I know I'm probably going to get skewered for this, but I declined the majority of the testing my OB pushed me into during the first pregnancy the second time around, especially the trifecta - the one that tests for spina bifida, downs and something else i always forget. about 80% of my friends who had been pregnant received a false negative on that one. i just feel like it adds unnecessary stress and worry to pregnancy. if i had a family history of downs i might have felt differently, but i also felt that if i was going to have a child with special needs, then so be it. knowing about it in advance wouldn't have changed the outcome. i agonized over the spina bifida issue because they told me i could possibly do something about it to help the baby, but in the end i chose not to. And with my last baby in 2004, there was even a pre-screening test for cerebral palsy i believe. nope. i think your approach is responsible and well-educated, and i support you . . . not that you needed it!
Cristina, I don't think anyone's going to skewer you for making a reasonable choice for yourself and your family.
I didn't want to do the triple screen either, thinking the same thing as you. We didn't with our first and our outcome was fine.
This time Sean was more nervous, whether it be our age, our broader knowledge of how difficult parenting in the best circumstances can be or our lack of extended health insurance - this time he lobbied to be screened.
It came back with the predictin that I had a snowball's chance in hell of having a Down syndrome, trisomy 18 or neural tube defect problem with the baby. The mid term U/S backed that up.

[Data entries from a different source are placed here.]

(** * USB DFU function driver (usb/class/dfu/device/dfudf.c)

    A shallow embedding of the DFU-mode request handlers [dfudf_in_req],
    [dfudf_out_req] and [dfudf_req], over the global variables of the
    driver, and the properties of the upgrade state machine they
    implement. *)

From Stdlib Require Import ZArith List Bool Lia.
Import ListNotations.
Local Open Scope Z_scope.

(** ** Declarations of usb_protocol_dfu.h and of the USB stack *)

(** Modelled from the spec: [enum usb_dfu_state] is declared in
    usb_protocol_dfu.h, which is not among the sources. The enumerators
    are the ones dfudf.c names, completed with the application-mode and
    upload states of the DFU state list. *)
Inductive usb_dfu_state : Type :=
| USB_DFU_STATE_APP_IDLE
| USB_DFU_STATE_APP_DETACH
| USB_DFU_STATE_DFU_IDLE
| USB_DFU_STATE_DFU_DNLOAD_SYNC
| USB_DFU_STATE_DFU_DNBUSY
| USB_DFU_STATE_DFU_DNLOAD_IDLE
| USB_DFU_STATE_DFU_MANIFEST_SYNC
| USB_DFU_STATE_DFU_MANIFEST
| USB_DFU_STATE_DFU_MANIFEST_WAIT_RESET
| USB_DFU_STATE_DFU_UPLOAD_IDLE
| USB_DFU_STATE_DFU_ERROR.

(** Modelled from the spec: [enum usb_dfu_status] of usb_protocol_dfu.h
    ([Ok] plus a set of error codes); dfudf.c names [USB_DFU_STATUS_OK]
    and [USB_DFU_STATUS_ERR_PROG] only. *)
Inductive usb_dfu_status : Type :=
| USB_DFU_STATUS_OK
| USB_DFU_STATUS_ERR_TARGET
| USB_DFU_STATUS_ERR_FILE
| USB_DFU_STATUS_ERR_WRITE
| USB_DFU_STATUS_ERR_ERASE
| USB_DFU_STATUS_ERR_CHECK_ERASED
| USB_DFU_STATUS_ERR_PROG
| USB_DFU_STATUS_ERR_VERIFY
| USB_DFU_STATUS_ERR_ADDRESS
| USB_DFU_STATUS_ERR_NOTDONE
| USB_DFU_STATUS_ERR_FIRMWARE
| USB_DFU_STATUS_ERR_VENDOR
| USB_DFU_STATUS_ERR_USBR
| USB_DFU_STATUS_ERR_POR
| USB_DFU_STATUS_ERR_UNKNOWN
| USB_DFU_STATUS_ERR_STALLEDPKT.

(** The integer value of an enumerator, as C converts it. *)
Definition state_code (s : usb_dfu_state) : Z :=
  match s with
  | USB_DFU_STATE_APP_IDLE => 0
  | USB_DFU_STATE_APP_DETACH => 1
  | USB_DFU_STATE_DFU_IDLE => 2
  | USB_DFU_STATE_DFU_DNLOAD_SYNC => 3
  | USB_DFU_STATE_DFU_DNBUSY => 4
  | USB_DFU_STATE_DFU_DNLOAD_IDLE => 5
  | USB_DFU_STATE_DFU_MANIFEST_SYNC => 6
  | USB_DFU_STATE_DFU_MANIFEST => 7
  | USB_DFU_STATE_DFU_MANIFEST_WAIT_RESET => 8
  | USB_DFU_STATE_DFU_UPLOAD_IDLE => 9
  | USB_DFU_STATE_DFU_ERROR => 10
  end.

Definition status_code (s : usb_dfu_status) : Z :=
  match s with
  | USB_DFU_STATUS_OK => 0
  | USB_DFU_STATUS_ERR_TARGET => 1
  | USB_DFU_STATUS_ERR_FILE => 2
  | USB_DFU_STATUS_ERR_WRITE => 3
  | USB_DFU_STATUS_ERR_ERASE => 4
  | USB_DFU_STATUS_ERR_CHECK_ERASED => 5
  | USB_DFU_STATUS_ERR_PROG => 6
  | USB_DFU_STATUS_ERR_VERIFY => 7
  | USB_DFU_STATUS_ERR_ADDRESS => 8
  | USB_DFU_STATUS_ERR_NOTDONE => 9
  | USB_DFU_STATUS_ERR_FIRMWARE => 10
  | USB_DFU_STATUS_ERR_VENDOR => 11
  | USB_DFU_STATUS_ERR_USBR => 12
  | USB_DFU_STATUS_ERR_POR => 13
  | USB_DFU_STATUS_ERR_UNKNOWN => 14
  | USB_DFU_STATUS_ERR_STALLEDPKT => 15
  end.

here's one for ya. with 4 children, the youngest being 12 1/2, i've never had an ultrasound. never had the testing for downs, etc. i have, however, had that awful GD testing with both boys. it's bad enough they want you to drink enough water to make it painful when they want the ultrasound, but to fill your belly with some unpalatable shit just because it's de rigeur (sp?) is crap. i puked both times, because my stomach couldn't handle that much crap. and the nurse TOLD ME I WOULD. what is the sense in that, especially since i was not overweight (i weighed 125 when i got pregnant with liam, and 130 with sean (wish i weighed a ny where near that now, lol)), nor was my age an issue (26 & 28). if i were pregnant now, you bet your sweet bippy i'd refuse. i think i'd refuse the trifecta as well, even though i am older now. no history in my family of those things (heck, i'm the oldest, and my mother was 38 with me!). and, being RH negative, i ended up getting stuck way too many times with all 4 kids. sigh. what they'll do to prevent stuff that has the slightest, teensiest chance of happening. i'll love the child regardless. i'm just afraid that to "defend the child" they'll start making this crap mandatory.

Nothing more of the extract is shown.